На очередном обеде, в Большом зале, директору Дамблдору был задан вопрос, всем попечительским советом, главой аврората и министром магии, в присутствии журналистов. Что именно охраняет на третьем этаже милая собачка, и почему именно в школе, этот опасный предмет должен находиться, особенно если учесть, что защита эта, так себе, любой первокурсник пройдет. Дамблдор пытался выкрутиться, начал чушью какой — то зубы заговаривать, но нет, не вышло в этот раз, то ли все были злы, что он за своим ручным великаном не уследил, и теперь дракон в лесу, а акромантулы без боя не сдались и всех их уничтожили или нет неизвестно, то ли он, не ожидая вопроса, немного растерялся и, не слишком уверенно, лапшу на уши вешал. Но пришлось ему идти, снимать ловушки, для того, что бы изъять хранимое и отправить обратно в банк. Вот тут и грянул второй гром. В комнате на третьем этаже мирно дрых цербер, рядом стоял артефакт и наигрывал ему колыбельные, все ловушки были обезврежены, а в последней комнате стояло зеркало Еиналеж, на котором, ярко — красной помадой, было написано следующее.
«Директору Дамблдору.
Спасибо за подарок, передавайте дракончику и Хагриду мою благодарность, без них я бы еще месяц тут ошивался, ожидая удобного случая. А теперь, я свободен, и надеюсь, Альбус, вы об этом пожалеете, совсем скоро. Буду честен, ждите сюрпризов, совсем не приятных для вас.
Том.»
Директор аж побелел, но рассказывать кто такой Том, и что за сюрпризы предстоит ожидать, он не стал, только глянул на Снейпа, а у того глаза были, ну совершенно обалдевшие, правда он с собой справился и головой покачал, словно на безмолвный вопрос ответил. Стали искать, кого нет, и обнаружилась пропажа профессора Квиррелла, и видели его, как оказалось, в последний раз накануне пожара у Хагрида. В комнатах его было пусто, вещи он собрал и прихватил с собой, когда и куда он отправился и почему назвал себя Томом было совершенно не ясно. Никому не нужную полосу демонтировали, цербера забрали в питомник, директор заперся в своих покоях и до начала летних каникул его никто не видел.

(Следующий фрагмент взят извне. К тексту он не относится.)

(** [__nonzero__]. *)
Definition nonzero : M PreparedStatement bool :=
  gets (fun self => negb (end_of_data self)).

(** [self._multi_row_parameters.next()]. *)
Definition iterator_next : M PreparedStatement pyval :=
  self <- get ;;
  match _multi_row_parameters self with
  | None => raise AttributeError
  | Some [] => raise StopIteration
  | Some (parameters :: rest) =>
      modify (set_multi_row_parameters (Some rest)) ;;
      ret parameters
  end.

(** [next()]. *)
Definition next : M PreparedStatement (list ParamTuple) :=
  self <- get ;;
  if end_of_data self then raise StopIteration
  else
    match list_pop (_pushed_row_params self) with
    | Some (row_params, rest) =>
        modify (set_pushed_row_params rest) ;;
        ret row_params
    | None =>
        parameters <-
          try_except iterator_next (fun e =>
            match e with
            | StopIteration =>
                modify (set_end_of_data true) ;; raise StopIteration
            | _ => raise e
            end) ;;
        match as_list_or_tuple parameters with
        | None => raise (ProgrammingError (msg_not_a_sequence parameters))
        | Some items =>
            if negb (length items =? length (_params_metadata self))%nat
            then raise (ProgrammingError
                          (msg_wrong_count (length (_params_metadata self))
                                           (length items)))
            else lift (bind_row (_params_metadata self) items)
        end
    end.

(** [push_back(row_params)]. *)
Definition push_back (row_params : list ParamTuple) : M PreparedStatement unit :=
  modify (fun self =>
    set_pushed_row_params (_pushed_row_params self ++ [row_params]) self).

End PreparedStatement.

(** ** Protocol messages *)

(** Modelled from the spec: [function_codes] ([pyhdb.protocol.constants] is
    not among the sources).  A response carries a function-code tag that
    classifies the outcome: select, data modification ([INSERT], [UPDATE],
    [DELETE]), schema definition, or any other code. *)
Inductive FunctionCode : Type :=
| SELECT
| INSERT
| UPDATE
| DELETE
| DDL
| OTHERCODE (code : Z).

(** [function_code in function_codes.DML]. *)
Definition in_DML (function_code : FunctionCode) : bool :=
  match function_code with
  | INSERT | UPDATE | DELETE => true
  | _ => false
  end.

(** A response part, one constructor per [part_kinds] tag that [cursor.py]
    tests, with the attributes it reads.  A result-set part carries its
    [attribute] bits and its rows; decoding [payload] with the column
    codecs ([_unpack_rows], [pyhdb.protocol.types]) is outside
    [cursor.py], so the part holds the [rows] decoded tuples. *)
Inductive Part : Type :=
| STATEMENTID (statement_id : Z)
| PARAMETERMETADATA (values : list ParameterMetadata)
| RESULTSETMETADATA (columns : list Column)
| RESULTSETID (value : Z)
| RESULTSET (attribute : Z) (rows : list Row)
| ROWSAFFECTED (values : list Z)
| STATEMENTCONTEXT
| TRANSACTIONFLAGS
| OTHERPART (kind : Z).

(** [response.segments[0]]. *)
Record Segment : Type := {
  function_code : FunctionCode;
  parts : list Part
}.

(** The four requests [cursor.py] builds, named by message type, with the
    content of their parts. *)
Inductive Request : Type :=
| PREPARE (statement : string)
| EXECUTE (statement_id : Z) (parameters : list (list ParamTuple))
| EXECUTEDIRECT (operation : string)
| FETCHNEXT (resultset_id : Z) (fetch_size : Z).

(** ** The environment of the cursor *)

(** What [cursor.py] imports and does not define.  [S] is the state of the
    server behind the connection.
    - [send]: the server's answer to a request, a segment or the exception
      [connection.send_request] raises, and the server's next state;
    - [escape_values]: [pyhdb.protocol.types.escape_values];
    - [str_mod]: Python's [operation % values];
    - [by_type_code]: membership in the codec registry;
    - [kind_number]: the [part_kinds] number of a part, used in messages;
    - [fits]: whether one more row fits the request being packed;
    - [isinstance_DatabaseError]: what [except DatabaseError] catches. *)
Record Environment (S : Type) : Type := {
  send : S -> Request -> (exn + Segment) * S;
  escape_values : pyval -> exn + pyval;
  str_mod : string -> pyval -> exn + string;
  by_type_code : Z -> bool;
  kind_number : Part -> Z;
  fits : list (list ParamTuple) -> list ParamTuple -> bool;
  isinstance_DatabaseError : exn -> bool
}.
Arguments send {S} _ _ _.
Arguments escape_values {S} _ _.
Arguments str_mod {S} _ _ _.
Arguments by_type_code {S} _ _.
Arguments kind_number {S} _ _.
Arguments fits {S} _ _ _.
Arguments isinstance_DatabaseError {S} _ _.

Экзамены прошли, пропал профессор Снейп, точнее он не пропал, а ушел в запой. Вот вечером, после последнего экзамена, все еще было нормально, только сова письмо принесла, прямо на ужин, а утром на завтраке его уже не было. Мадам Помфри, у которой, как раз, закончилось какое — то зелье, которое он ей обещал сварить, долго вызывала его по камину, а потом, все же решилась войти без разрешения, и нашла его, совершенно не вменяемого, в кресле у камина, а три пустых бутылки огневиски и жуткий перегар, которым от него несло, рассказали ей, лучше всяких слов, что пациент пьян и толку от него не будет. Напивался зелевар с методичностью, с которой и зелья варил обычно, каждый день в течение недели, но потом как отрезал и на завтрак вышел зеленый, но трезвый, как стеклышко, свое поведение он коллегам никак не комментировал. Просто, молча, ел овсянку и запивал ее крепким кофе.